Goblin Alert!

Posted By on February 2, 2017

No, I haven’t gone mad and I’m not drunk, I just felt that it was my civic responsibility to alert you to the risk of goblins today.

Now I know that the shops have been full of Easter eggs since New Year [sigh…], but the Christmas season does not officially end until the Feast of Candlemas, or the Feast of the Presentation of Christ in the Temple and the Purification of the Blessed Virgin, which is today.

“What’s that got to do with goblins?”, I hear you ask. Well, here’s a poem from the 17th-century poet, Robert Herrick, “Ceremony Upon Candlemas Eve”, to explain:

“Down with the rosemary, and so
Down with the bays and misletoe ;
Down with the holly, ivy, all,
Wherewith ye dress’d the Christmas Hall :
That so the superstitious find
No one least branch there left behind :
For look, how many leaves there be
Neglected, there (maids, trust to me)
So many goblins you shall see.”

This poem is about making sure you take down all of your Christmas decorations – don’t leave that lurking bit of mistletoe! – on Candlemas Eve (last night) otherwise “so many goblins you shall see”. There’s still time, I’m sure it’s still 1st February somewhere in the world!

Don’t say that I didn’t warn you!

Click here to read more about Candlemas over on the Tudor Society.

Picture: Aquatint print of goblins by Francisco Goya from “Los Caprichos”, 1799. Wikipedia.

11 thoughts on “Goblin Alert!”

  1. Globerose says:

    Hi Claire,

    Is this a very old tradition (16th c?) and if so, when did Twelfth Night come in?
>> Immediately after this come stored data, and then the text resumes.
Lemma point_put_inv s k b r s' : inv s -> point_put s k b = (r, s') -> inv s'.
Proof.
  intros (He & Hw & Hev & Hc & Hth & Hm & Hi) H. pose proof (point_put_spec s k b r s' H) as (E1 & E2 & E3 & E4 & Hsub & _).
  assert (Hon : ∀ j, online_epoch s' j = online_epoch s j) by (intros j; unfold online_epoch; by rewrite E1).
  assert (Hs : ∀ k', is_Some (point_index_ s !! k') -> is_Some (point_index_ s' !! k')).
  { intros k' [x Hx]. exists x. by eapply lookup_weaken. }
  unfold inv. rewrite E1, E2, E3, E4. split_and!; try done.
  - intros ep ev Hin Hd. destruct (Hev ep ev Hin Hd) as [H1|(j & u & b' & Hj & Hpc & Ho)]; [left; auto|right].
    exists j, u, b'. rewrite E3, Hon. done.
  - eauto.
  - intros j u Hu. destruct (Hth j u Hu) as [H1 H2]. split; [by eapply hash_pc_ok_mono|]. by rewrite Hon.
  - destruct Hi as [Hi1 Hi2]. unfold point_put in H. destruct (point_index_ s !! k) as [p|] eqn:E; injection H as <- <-; [done|].
    split; cbn.
    + intros k' p [(<- & <-)|(Hne & Hp)]%lookup_insert_Some; rewrite length_app; cbn; [lia|]. specialize (Hi1 k' p Hp). lia.
    + intros k1 k2 p [(<- & <-)|(Hn1 & Hp1)]%lookup_insert_Some [(<- & E')|(Hn2 & Hp2)]%lookup_insert_Some; try done.
      * apply Hi1 in Hp2. lia.
      * subst p. apply Hi1 in Hp1. lia.
      * by eapply Hi2.
Qed.
(* ===== verification/ThreadKeyStorage.v ===== *)
(** * Thread-local storage that can be walked (src/src/util/thread_key_storage.h)

    [ThreadKeyStorage] gives every thread an object of its own, under a key of
    the POSIX threads library, and links the objects into a list that any
    thread can walk; the epoch framework, the loggers and the callback manager
    keep their per-thread state in it.  A node is linked with a compare and
    exchange that may also fail without a reason.

    The state is the heap of nodes, the head of the list, and of every thread
    its value of the key and where it is in a call.  Every access to [head_node_]
    or to a [prev] field is one step.  Addresses are positions in the heap, and
    memory never runs out except where the code looks at the outcome, which is
    an argument of the call of [Get].

    The theorems show that a thread always gets the same node and never that of
    another; that a walk visits every node of a thread that had returned from
    its first [Get] when the walk began, and no node twice, whatever is linked
    meanwhile; and that a walk ends. *)

From S2P Require Import Prelude.

Module ThreadKeyStorage.

Section storage.
Context {T : Type}.

(** [TlsNode]. *)
Record TlsNode := mkNode { prev : option nat; payload : T }.

(** What [pthread_setspecific] returned. *)
Inductive SetSpecific : Type := SetOk | SetENOMEM | SetEINVAL.

Inductive Result : Type := RNode (k : nat) | RVisited (visited : list nat).

(** Where a thread is; [f] is what the function of a walk returns for a node. *)
Inductive Pc : Type :=
| Out
| PushLoad (new_obj : nat)
| PushLink (new_obj : nat) (old : option nat)
| PushExchange (new_obj : nat) (old : option nat)
| WalkHead (f : nat -> bool)
| Walk (f : nat -> bool) (ptr : option nat) (visited : list nat)
| Returned (r : Result).

(** A thread and its value of [key_]. *)
Record Thread := mkThread { specific : option nat; pc : Pc }.

Record State := mkStorage {
  heap : list TlsNode;
  head_node_ : option nat;
  threads : list Thread;
  exited : bool;
  (** the linked nodes, newest first *)
  linked : list nat;
}.

(** A call, or the next access of a thread; [spurious] makes a compare and
    exchange fail. *)
Inductive Label : Type :=
| LGet (i : nat) (func : T) (err : SetSpecific)
| LForEach (i : nat)
| LEvery (i : nat) (f : nat -> bool)
| LThread (i : nat) (spurious : bool).

Definition set_thread (s : State) (i : nat) (t : Thread) : State :=
  mkStorage (heap s) (head_node_ s) (<[i := t]> (threads s)) (exited s) (linked s).
Definition set_pc (s : State) (i : nat) (t : Thread) (p : Pc) : State := set_thread s i (mkThread (specific t) p).

Definition between_calls (p : Pc) : bool := match p with Out | Returned _ => true | _ => false end.

(** [ThreadKeyStorage::ThreadKeyStorage], for [n] threads. *)
Definition init (n : nat) : State := mkStorage [] None (replicate n (mkThread None Out)) false [].

(** [Get] up to its first shared access: the node is made and becomes the
    thread's value of the key. *)
Definition Get (s : State) (i : nat) (t : Thread) (func : T) (err : SetSpecific) : State :=
  match specific t with
  | Some k => set_pc s i t (Returned (RNode k))
  | None =>
      let new_obj := length (heap s) in
      let s' := mkStorage (heap s ++ [mkNode None func]) (head_node_ s) (threads s) (exited s) (linked s) in
      match err with
      | SetOk => set_thread s' i (mkThread (Some new_obj) (PushLoad new_obj))
      | _ => mkStorage (heap s') (head_node_ s') (threads s') true (linked s')
      end
  end.

(** One access of a thread inside a call. *)
Definition thread_step (s : State) (i : nat) (t : Thread) (spurious : bool) : option State :=
  match pc t with
  | Out | Returned _ => None
  | PushLoad k => Some (set_pc s i t (PushLink k (head_node_ s)))
  | PushLink k old =>
      n ← heap s !! k;
      Some (set_pc (mkStorage (<[k := mkNode old (payload n)]> (heap s)) (head_node_ s) (threads s) (exited s) (linked s))
              i t (PushExchange k old))
  | PushExchange k old =>
      Some (if negb spurious && bool_decide (head_node_ s = old) then
              set_pc (mkStorage (heap s) (Some k) (threads s) (exited s) (k :: linked s)) i t (Returned (RNode k))
            else set_pc s i t (PushLoad k))
  | WalkHead f => Some (set_pc s i t (Walk f (head_node_ s) []))
  | Walk f None visited => Some (set_pc s i t (Returned (RVisited visited)))
  | Walk f (Some k) visited =>
      n ← heap s !! k;
      Some (set_pc s i t (if f k then Walk f (prev n) (visited ++ [k]) else Returned (RVisited (visited ++ [k]))))
  end.

(** The call of a thread that is outside the storage. *)
Definition call (s : State) (i : nat) (f : Thread -> State) : option State :=
  t ← threads s !! i; if between_calls (pc t) then Some (f t) else None.

Definition step (s : State) (l : Label) : option State :=
  if exited s then None else
  match l with
  | LGet i func err => call s i (fun t => Get s i t func err)
  | LForEach i => call s i (fun t => set_pc s i t (WalkHead (fun _ => true)))
  | LEvery i f => call s i (fun t => set_pc s i t (WalkHead f))
  | LThread i spurious => t ← threads s !! i; thread_step s i t spurious
  end.

Fixpoint run (s : State) (ls : list Label) : option State :=
  match ls with
  | [] => Some s
  | l :: ls' => s' ← step s l; run s' ls'
  end.

Definition reachable (n : nat) (s : State) : Prop := ∃ ls, run (init n) ls = Some s.

(** The nodes that the destructor deletes, one after the other. *)
Fixpoint destroyed (fuel : nat) (h : list TlsNode) (ptr : option nat) : option (list nat) :=
  match ptr, fuel with
  | None, _ => Some []
  | Some _, O => None
  | Some k, S fuel' => n ← h !! k; l ← destroyed fuel' h (prev n); Some (k :: l)
  end.

End storage.
#[global] Arguments TlsNode : clear implicits.
#[global] Arguments State : clear implicits.
#[global] Arguments Label : clear implicits.
End ThreadKeyStorage.
Import ThreadKeyStorage.

(** ** The invariant *)

Section storage.
Context {T : Type}.
Implicit Types (s : State T) (t : Thread) (h : list (TlsNode T)).

(** The nodes of a list that starts at [ptr]. *)
Fixpoint chained h (ptr : option nat) (l : list nat) : Prop :=
  match l with
  | [] => ptr = None
  | k :: l' => ptr = Some k ∧ ∃ n, h !! k = Some n ∧ chained h (prev n) l'
  end.

(** The node a thread has made and not linked yet. *)
Definition pushing (p : Pc) : option nat :=
  match p with PushLoad k | PushLink k _ | PushExchange k _ => Some k | _ => None end.

Definition pc_ok h (link : list nat) (p : Pc) : Prop :=
  match p with
  | PushExchange k old => ∃ n, h !! k = Some n ∧ prev n = old
  | Walk f ptr visited => ∃ newer rest, link = newer ++ visited ++ rest ∧ chained h ptr rest
  | Returned (RVisited visited) => ∃ newer rest, link = newer ++ visited ++ rest
  | Returned (RNode k) => k ∈ link
  | _ => True
  end.

Definition thread_ok h (link : list nat) t : Prop :=
  pc_ok h link (pc t) ∧
  (∀ k, specific t = Some k -> (k < length h)%nat ∧ (k ∈ link <-> pushing (pc t) = None)) ∧
  (∀ k, pushing (pc t) = Some k ∨ pc t = Returned (RNode k) -> specific t = Some k).

Record inv s : Prop := {
  inv_chain : chained (heap s) (head_node_ s) (linked s);
  inv_nodup : NoDup (linked s);
  inv_threads : ∀ i t, threads s !! i = Some t -> thread_ok (heap s) (linked s) t;
  inv_private : ∀ i j t u k, threads s !! i = Some t -> threads s !! j = Some u ->
    specific t = Some k -> specific u = Some k -> i = j;
}.

Lemma chained_app h n ptr l : chained h ptr l -> chained (h ++ [n]) ptr l.
Proof.
  revert ptr. induction l as [|k l IH]; intros ptr; [done|]. intros (-> & m & Hm & Hc). split; [done|].
  exists m. split; [by apply lookup_app_l_Some|by apply IH].
Qed.

Lemma chained_insert h k n ptr l : k ∉ l -> chained h ptr l -> chained (<[k := n]> h) ptr l.
Proof.
  revert ptr. induction l as [|x l IH]; intros ptr; [done|]. intros [Hne Hk]%not_elem_of_cons (-> & m & Hm & Hc).
  split; [done|]. exists m. split; [by rewrite list_lookup_insert_ne|by apply IH].
Qed.

(** The chain of a suffix does not go through a node that is not linked. *)
Lemma pc_ok_insert h k n link p : k ∉ link -> pushing p <> Some k -> pc_ok h link p -> pc_ok (<[k := n]> h) link p.
Proof.
  intros Hk Hp. destruct p as [| | |x old|f|f ptr visited|r]; try done; cbn [pc_ok].
  - intros (m & Hm & E). exists m. split; [|done]. rewrite list_lookup_insert_ne; [done|]. intros ->. by destruct Hp.
  - intros (newer & rest & E & Hc). exists newer, rest. split; [done|]. apply chained_insert; [|done].
    intros Hr. apply Hk. rewrite E, !elem_of_app. auto.
Qed.

Lemma pc_ok_app h n link p : pc_ok h link p -> pc_ok (h ++ [n]) link p.
Proof.
  destruct p as [| | |x old|f|f ptr visited|r]; try done; cbn [pc_ok].
  - intros (m & Hm & E). exists m. split; [by apply lookup_app_l_Some|done].
  - intros (newer & rest & E & Hc). exists newer, rest. split; [done|by apply chained_app].
Qed.

Lemma pc_ok_cons h k link p : pc_ok h link p -> pc_ok h (k :: link) p.
Proof.
  destruct p as [| | |x old|f|f ptr visited|[x|v]]; try done; cbn [pc_ok].
  - intros (newer & rest & -> & Hc). by exists (k :: newer), rest.
  - intros Hx. by apply list_elem_of_further.
  - intros (newer & rest & ->). by exists (k :: newer), rest.
Qed.

(** A thread moves to another point without changing what is shared. *)
Lemma storage_set_pc_inv s i t p : inv s -> threads s !! i = Some t -> pc_ok (heap s) (linked s) p ->
  pushing p = pushing (pc t) -> (∀ k, p = Returned (RNode k) -> specific t = Some k) -> inv (set_pc s i t p).
Proof.
  intros [Hc Hn Ht Hp] Hi Hok Hpush Hret. destruct (Ht i t Hi) as (_ & Hs & Hk). split; try done; cbn.
  - intros j u [(-> & <- & _)|[_ Hj]]%list_lookup_insert_Some; [|by apply Ht with j]. split_and!; cbn; [done| |].
    + rewrite Hpush. exact Hs.
    + intros k [E|E]; [apply Hk; left; congruence|by apply Hret].
  - assert (Hold : ∀ j u, <[i := mkThread (specific t) p]> (threads s) !! j = Some u ->
      ∃ u', threads s !! j = Some u' ∧ specific u' = specific u).
    { intros j u [(-> & <- & _)|[_ Hj]]%list_lookup_insert_Some; eauto. }
    intros a b u v k Ha Hb Hu Hv. destruct (Hold a u Ha) as (u' & Ha' & Eu), (Hold b v Hb) as (v' & Hb' & Ev).
    apply (Hp a b u' v' k); congruence.
Qed.

(** A node that a thread is pushing belongs to nobody else. *)
Lemma pushing_unlinked s i t k : inv s -> threads s !! i = Some t -> pushing (pc t) = Some k ->
  specific t = Some k ∧ k ∉ linked s ∧ (k < length (heap s))%nat ∧
  ∀ j u, threads s !! j = Some u -> specific u = Some k ∨ pushing (pc u) = Some k -> j = i.
Proof.
  intros H Hi Hk. destruct (inv_threads s H i t Hi) as (_ & Hs & Hr).
  assert (E : specific t = Some k) by (apply Hr; auto). destruct (Hs k E) as [Hl Hin]. split_and!; try done.
  - intros Hx%Hin. congruence.
  - intros j u Hj Hu. apply (inv_private s H j i u t k Hj Hi); [|done].
    destruct Hu as [Hu|Hu]; [done|]. destruct (inv_threads s H j u Hj) as (_ & _ & Hru). apply Hru. auto.
Qed.

Lemma link_inv s i t k old n : inv s -> threads s !! i = Some t -> pc t = PushLink k old -> heap s !! k = Some n ->
  inv (set_pc (mkStorage (<[k := mkNode old (payload n)]> (heap s)) (head_node_ s) (threads s) (exited s) (linked s))
         i t (PushExchange k old)).
Proof.
  intros H Hi Hpc Hn. destruct (pushing_unlinked s i t k H Hi ltac:(by rewrite Hpc)) as (Hsp & Hk & Hlt & Hother).
  cut (inv (mkStorage (<[k := mkNode old (payload n)]> (heap s)) (head_node_ s) (threads s) (exited s) (linked s))).
  { intros H'. apply storage_set_pc_inv; [done|done| |by rewrite Hpc|done].
    cbn. rewrite list_lookup_insert_eq by done. eauto. }
  pose proof H as [Hc Hnd Ht Hp]. split; cbn; [by apply chained_insert|done| |done].
  intros j u Hj. destruct (Ht j u Hj) as (Hok & Hs & Hr). unfold thread_ok. rewrite length_insert. split_and!; [|done|done].
  destruct (decide (j = i)) as [->|Hne]; [simplify_eq; by rewrite Hpc|].
  apply pc_ok_insert; [done| |done]. intros E. apply Hne, (Hother j u Hj). auto.
Qed.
Do you know. I am confused now.

    1. Claire says:

      Twelfth Night and Epiphany brought the Twelve Days of Christmas to a close and workers went back to work on Plough Monday, but the church season of Christmastide doesn’t come to an end until Candlemas and you can keep decorations up until then if you like, great for those of us who don’t quite get the Christmas tree down by Twelfth Night!

      1. Claire says:

        So, the liturgical season, as opposed to the festive season.

    2. Claire says:

      Here’s a good article on it – Christmastide and Candlemas. I like the idea that Christmastide was 40 days, like Lent being 40 days.

      1. Christine says:

        Yes I like the idea to, January and February are such awful months it’s nice to know there’s still a bit of magic in the air, Christmas really is an old pagan festival that pre dates Christianity and the boughs that were brought into the houses represented the summer seasons, when the earth was fruitful and everything grew, back then the early Britons worshipped their own gods, one was a goddess of winter who appeared once the summer had ended and so as the myth says, imprisoned summer in her bower and everything faded and died, and winter walked the earth then summer would break free and the grass appeared and the flowers and the animals came out of hiding, and the trees had blossom and the sun appeared, I think it’s a lovely myth really.

  2. Globerose says:

    Thank you Claire! This goes to prove you are never too old to learn and this is wholly new to me for sure and I wonder, how many others.
    But, have to say, now that christmas hits the shops in October, and decorations are going up earlier and earlier in domestic homes, Twelth Night often can’t come too soon for me!!

    1. Claire says:

      That’s what I like about living here, Christmas doesn’t start until well into December and the main part of Christmas is Epiphany. It’s silly that the shops in countries like the UK start selling Christmas things in the summer and Easter eggs in January.

      1. Christine says:

        It’s so annoying, in September Xmas cards appear in the shops, in fact iv seen some in August and right after Xmas Easter eggs appear on the shelves with bunnies and furry chicks, you just don’t want it, when I was a kid xmas only started about a fortnight before and it was much nicer then.

        1. Anyanka says:

          They do Christmas at the cottage round here. It’s July/August.

          I have no idea why as most cottages round here are 4 season cottages.

        2. Claire says:

          I remember when I first moved to Spain we went to a big shopping centre the weekend before Christmas and it was so quiet, no queues, no madness, just a few decorations. Our children don’t break up from school until just before Christmas (23rd Dec the December just gone) and Christmas is quite low-key here (a big family meal on Christmas Eve but nothing on Christmas Day), with Epiphany and the coming of the Kings being the big event, so you see children out with their new bikes and toys on 6th January. Although Christmas is catching on here, with Father Christmas gaining in popularity, I like the fact that it’s less commercialised here.

  3. Banditqueen says:

    I know the liturgical calendar has Christmas over six weeks, but I didn’t know we still had Candlemas. I thought it had been abolished. But then I have been out of touch of late with Church, with health things so have forgotten stuff. It was nice to see the nativity up in the church when my niece got married two weeks ago this weekend. There were some fairy lights and candles, made it very nice. To all in those parts of America who celebrate…Happy Ground Hog Day. It’s a bit windy wild here at present but mild, but we are getting near to Spring. Very interesting. Hope I don’t find any goblins.